Dia juga mengakhiri moratorium yang telah berlangsung enam tahun untuk hukuman mati dalam kasus-kasus teror, dan beberapa orang telah dieksekusi di tiang gantungan.
Anggota oposisi utama bergabung dengan partai yang berkuasa, hari Selasa menyetujui itu dan akan membawa hal itu pada majelis tinggi.
"Pil pahit hukum baru ini ditelan demi keamanan Pakistan," kata Syed Khursheed Ahmed Shah, pemimpin oposisi di majelis rendah.
Kelompok Fazal Abstain
Langkah itu disetujui setelah 247 anggota parlemen, lebih dari mayoritas dua pertiga sebagai syarat untuk mengamandemen konstitusi, yang memungkinkan perintah membentuk pengadilan militer.
Sementara dalam keputusan itu, anggota Jamaat-e-Islami dan Jamiat Ulema-i-Islam (Kelompok Fazal) abstain.
"Kami tidak cukup yakin ketika amandemen sedang dilakukan," kata Kepala Fasal, Fazalur Rehman, wartawan di parlemen.
"Kisah 9/11 sedang diulang di sini," kata dia, mengacu pada kejadian 11 September 2011 serangan terhadap Amerika Serikat.
"Setelah 9/11 Muslim menjadi target dan hal yang sama yang dilakukan atas nama amandemen konstitusi. Beberapa pasukan mencoba untuk memulai perang antara pasukan agama dan sekuler di negeri ini," katanya.
Anggota partai mantan pemain kriket yang beralih jadi politisi, Imran Khan tidak hadir, karena mengundurkan diri. Dia menuduh bahwa pada pemilihan umum tahun lalu yang membawa Sharif kembali berkuasa telah terjadi kecurangan.
Selain partai-partai keagamaan, beberapa partai politik moderat dan anggota kaum intelektual mengkritik rencana pengadilan militer.
Bukan Jawaban
Surat kabar berbahasa Inggris terkemuka Dawn menysebut hal itu sebagai "hari yang menyedihkan" dalam sebuah editorialnya hari Selasa.
Hal ini merupakan tuduhan bahwa para pemimpin politik tidak mampu mempertahankan akar konstitusional dan demokratis negara atau melawan "tuntutan para jenderal."
"Ya, kita perlu strategi yang koheren untuk memerangi militansi dan pemimpin politik dan militer harus bekerja sama.
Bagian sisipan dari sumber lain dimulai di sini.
(* ===== verification/GoFloat.v ===== *)
(** * Go's strconv.ParseFloat, as far as a range check looks at it

    The text of a float as an exact value, and whether the float64 nearest to it lies in
    the unit interval: it is greater than 1 exactly when the value is greater than
    1 + 2^-53 (a tie rounds to even, to 1), and less than 0 exactly when it is less than
    -2^-1075 (half the least subnormal; the tie rounds to -0). *)
From Stdlib Require Import Ascii.
From S2P Require Import Prelude GoStrings.

(** [FNum neg m b e] is ± m * b^e. *)
Inductive float := FNum (neg : bool) (m b e : Z) | FInf (neg : bool) | FNaN.

Definition hex_val (a : ascii) : option Z :=
  let n := Z.of_N (N_of_ascii (lower_ascii a)) in
  if bool_decide (48 ≤ n ≤ 57)%Z then Some (n - 48)%Z
  else if bool_decide (97 ≤ n ≤ 102)%Z then Some (n - 87)%Z else None.
Definition digit_val (hex : bool) (a : ascii) : option Z :=
  match hex_val a with
  | Some d => if hex || bool_decide (d < 10)%Z then Some d else None
  | None => None
  end.

(** The mantissa: its value, the digits after the point, whether a digit was seen, and
    the rest; underscores are skipped and checked later. *)
Fixpoint mantissa (hex : bool) (s : string) (dot : bool) (m frac : Z) (seen : bool) : Z * Z * bool * string :=
  match s with
  | EmptyString => (m, frac, seen, s)
  | String a r =>
      if bool_decide (a = "_"%char) then mantissa hex r dot m frac seen
      else if bool_decide (a = "."%char) then if dot then (m, frac, seen, s) else mantissa hex r true m frac seen
      else match digit_val hex a with
           | Some d => mantissa hex r dot (m * (if hex then 16 else 10) + d)%Z (if dot then frac + 1 else frac)%Z true
           | None => (m, frac, seen, s)
           end
  end.
(** The digits of an exponent, which saturates. *)
Fixpoint exponent (s : string) (e : Z) : Z * string :=
  match s with
  | EmptyString => (e, s)
  | String a r =>
      if bool_decide (a = "_"%char) then exponent r e
      else match digit_val false a with
           | Some d => exponent r (if bool_decide (e < 10000)%Z then e * 10 + d else e)%Z
           | None => (e, s)
           end
  end.
Definition sign_of (s : string) : bool * string :=
  match s with
  | String a r => if bool_decide (a = "-"%char) then (true, r) else if bool_decide (a = "+"%char) then (false, r) else (false, s)
  | EmptyString => (false, s)
  end.
Definition exponent_of (s : string) : option (Z * string) :=
  let '(neg, r) := sign_of s in
  match r with
  | String a _ => match digit_val false a with
                  | Some _ => let '(e, r) := exponent r 0 in Some ((if neg then - e else e)%Z, r)
                  | None => None
                  end
  | EmptyString => None
  end.
(** [underscoreOK]: underscores only between digits, or after a base prefix. *)
Inductive before := BStart | BDigit | BUnderscore | BOther.
Fixpoint underscores_go (hex : bool) (s : string) (prev : before) : bool :=
  match s with
  | EmptyString => match prev with BUnderscore => false | _ => true end
  | String a r =>
      match digit_val hex a with
      | Some _ => underscores_go hex r BDigit
      | None =>
          if bool_decide (a = "_"%char)
          then match prev with BDigit => underscores_go hex r BUnderscore | _ => false end
          else match prev with BUnderscore => false | _ => underscores_go hex r BOther end
      end
  end.
Definition base_prefix (s : string) : option (bool * string) :=
  match s with
  | String "0" (String c r) =>
      let c := lower_ascii c in
      if bool_decide (c ∈ ["b"%char; "o"%char; "x"%char]) then Some (bool_decide (c = "x"%char), r) else None
  | _ => None
  end.
Definition underscoreOK (s : string) : bool :=
  let s := (sign_of s).2 in
  match base_prefix s with
  | Some (hex, r) => underscores_go hex r BDigit
  | None => underscores_go false s BStart
  end.
(** A hexadecimal float: [0x] and something after it. *)
Definition hex_prefix (s : string) : option string :=
  match s with
  | String "0" (String c (String d r)) => if bool_decide (lower_ascii c = "x"%char) then Some (String d r) else None
  | _ => None
  end.
Definition readFloat (s : string) : option float :=
  let '(neg, r) := sign_of s in
  let '(hex, r) := match hex_prefix r with Some r' => (true, r') | None => (false, r) end in
  let '(m, frac, seen, r) := mantissa hex r false 0 0 false in
  if negb seen then None
  else
    let exp := match r with
               | String a r' => if bool_decide (lower_ascii a = (if hex then "p"%char else "e"%char)) then exponent_of r'
                                else if hex then None else Some (0%Z, r)
               | EmptyString => if hex then None else Some (0%Z, r)
               end in
    match exp with
    | Some (e, "") =>
        if negb (contains_char "_" s) || underscoreOK s
        then Some (if hex then FNum neg m 2 (e - 4 * frac) else FNum neg m 10 (e - frac)) else None
    | _ => None
    end.
Definition ParseFloat (s : string) : option float :=
  let '(neg, r) := sign_of s in
  if bool_decide (to_lower r ∈ ["inf"; "infinity"]) then Some (FInf neg)
  else if bool_decide (to_lower s = "nan") then Some FNaN
  else readFloat s.

(** m * b^e ≤ num / 2^k. *)
Definition at_most (m b e num k : Z) : bool :=
  if bool_decide (0 ≤ e)%Z then bool_decide (m * b ^ e * 2 ^ k ≤ num)%Z else bool_decide (m * 2 ^ k ≤ num * b ^ (- e))%Z.
(** [f, err := strconv.ParseFloat(s, 64); !(err != nil || f < 0 || f > 1)]. *)
Definition in_unit_interval (s : string) : bool :=
  match ParseFloat s with
  | Some (FNum true m b e) => at_most m b e 1 1075
  | Some (FNum false m b e) => at_most m b e (2 ^ 53 + 1) 53
  | Some (FInf _) | None => false
  | Some FNaN => true
  end.
Example unit_interval :
  map in_unit_interval ["0"; "1"; "0.5"; ".5"; "5e-1"; "1.0000000000000001"; "-0"; "0x1p-1"; "1_0e-1"] = replicate 9 true ∧
  map in_unit_interval [""; "1.1"; "-0.1"; "1e"; "0x1"; "inf"; "_1"; "1.0000000000000003"; "e5"] = replicate 9 false.
Proof. vm_compute. done. Qed.
(** NaN compares false with every bound. *)
Example nan_passes : in_unit_interval "NaN" = true.
Proof. vm_compute. reflexivity. Qed.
Tapi pengadilan militer bukan jawabannya," kata Fajar.
Di kota terbesar di negara itu, Karachi, pada hari Selasa, dua prajurit paramiliter tewas dan beberapa cedera dalam serangan di tempat persembunyian militan Taliban.
Polisi mengatakan serangan itu menyusul laporan intelijen bahwa gerilyawan bersembunyi di sebuah rumah di lingkungan di distrik Landhi Khurramabad.
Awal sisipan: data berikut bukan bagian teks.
(** ** Subvolumes *)
Definition ensureSubvolumeGroup (conn : list string) (fs group : string) : hop unit :=
  if bool_decide (group = "") then mret tt
  else run_or "cephfs: subvolumegroup create %s/%s: %w" "ceph" (conn ++ ["fs"; "subvolumegroup"; "create"; fs; group]);; mret tt.
Definition createNFSExport (conn : list string) (cc : ClusterConfig) (subPath pseudo : string) : hop unit :=
  if bool_decide (cc_NFSCluster cc = "") || bool_decide (cc_NFSServer cc = "")
  then fail (Errorf CodeInvalidArg "cephfs: mounter %q requires nfsCluster and nfsServer in instance config")
  else run_unless isAlreadyExists "cephfs: nfs export create %s %s: %w" "ceph"
    (conn ++ ["nfs"; "export"; "create"; "cephfs"; "--cluster-id"; cc_NFSCluster cc; "--pseudo-path"; pseudo;
              "--fsname"; cc_FSName cc; "--path"; subPath]).
Definition removeNFSExport (conn : list string) (cc : ClusterConfig) (pseudo : string) : hop unit :=
  run_unless isNotFound "cephfs: nfs export rm %s %s: %w" "ceph" (conn ++ ["nfs"; "export"; "rm"; cc_NFSCluster cc; pseudo]).
Definition subvolBytes (conn : list string) (fs group sub : string) : hop Z :=
  catch (run "ceph" (withGroup (conn ++ ["fs"; "subvolume"; "info"; fs; sub; "--format"; "json"]) group)) (λ r, mret (
    match r with
    | Err _ => 0
    | Ok out =>
        match unmarshal (A := subvolume_info) out with
        | Some info => match raw_json (the info) with
                       | Some j => match dec j (0%Z) with (n, true) => n | _ => 0 end
                       | None => 0
                       end
        | None => 0
        end
    end)%Z).
Definition getpath (conn : list string) (fs group sub : string) : hop string :=
  path ← run_or "cephfs: getpath %s/%s: %w" "ceph" (withGroup (conn ++ ["fs"; "subvolume"; "getpath"; fs; sub]) group);
  mret (trim_space path).
Definition applyPin (conn : list string) (cc : ClusterConfig) (group subvol : string) (p : strmap) : hop unit :=
  if bool_decide (p = ∅) then mret tt
  else run_or "cephfs: subvolume pin %s/%s %s=%s: %w" "ceph"
    (withGroup (conn ++ ["fs"; "subvolume"; "pin"; cc_FSName cc; subvol; mget p mutablePinType; mget p mutablePinSetting]) group);;
    mret tt.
"Para gerilyawan melepaskan tembakan sengit, sementara pasukan paramiliter merampok rumah, membunuh dua tentara," kata seorang perwira senior polisi kepada AFP tanpa menyebut nama.
Petugas polisi, Akhtar Farooq, mengatakan tujuh orang, dua wanita, dua anak, dua laki-laki dan pemilik rumah ditahan untuk penyelidikan lebih lanjut.
Dia mengatakan menemukan pistol 9 mm dan Kalashnikov, serta beberapa perangkat peledak buatan ditemukan di rumah. (AFP)
Korban Pelecehan Desak Vatikan Globalkan Kebijakan Tanpa Tol...
ROMA, SATUHARAPAN.COM-Korban pelecehan seksual oleh pastor Katolik mendesak Vatikan pada hari Senin ...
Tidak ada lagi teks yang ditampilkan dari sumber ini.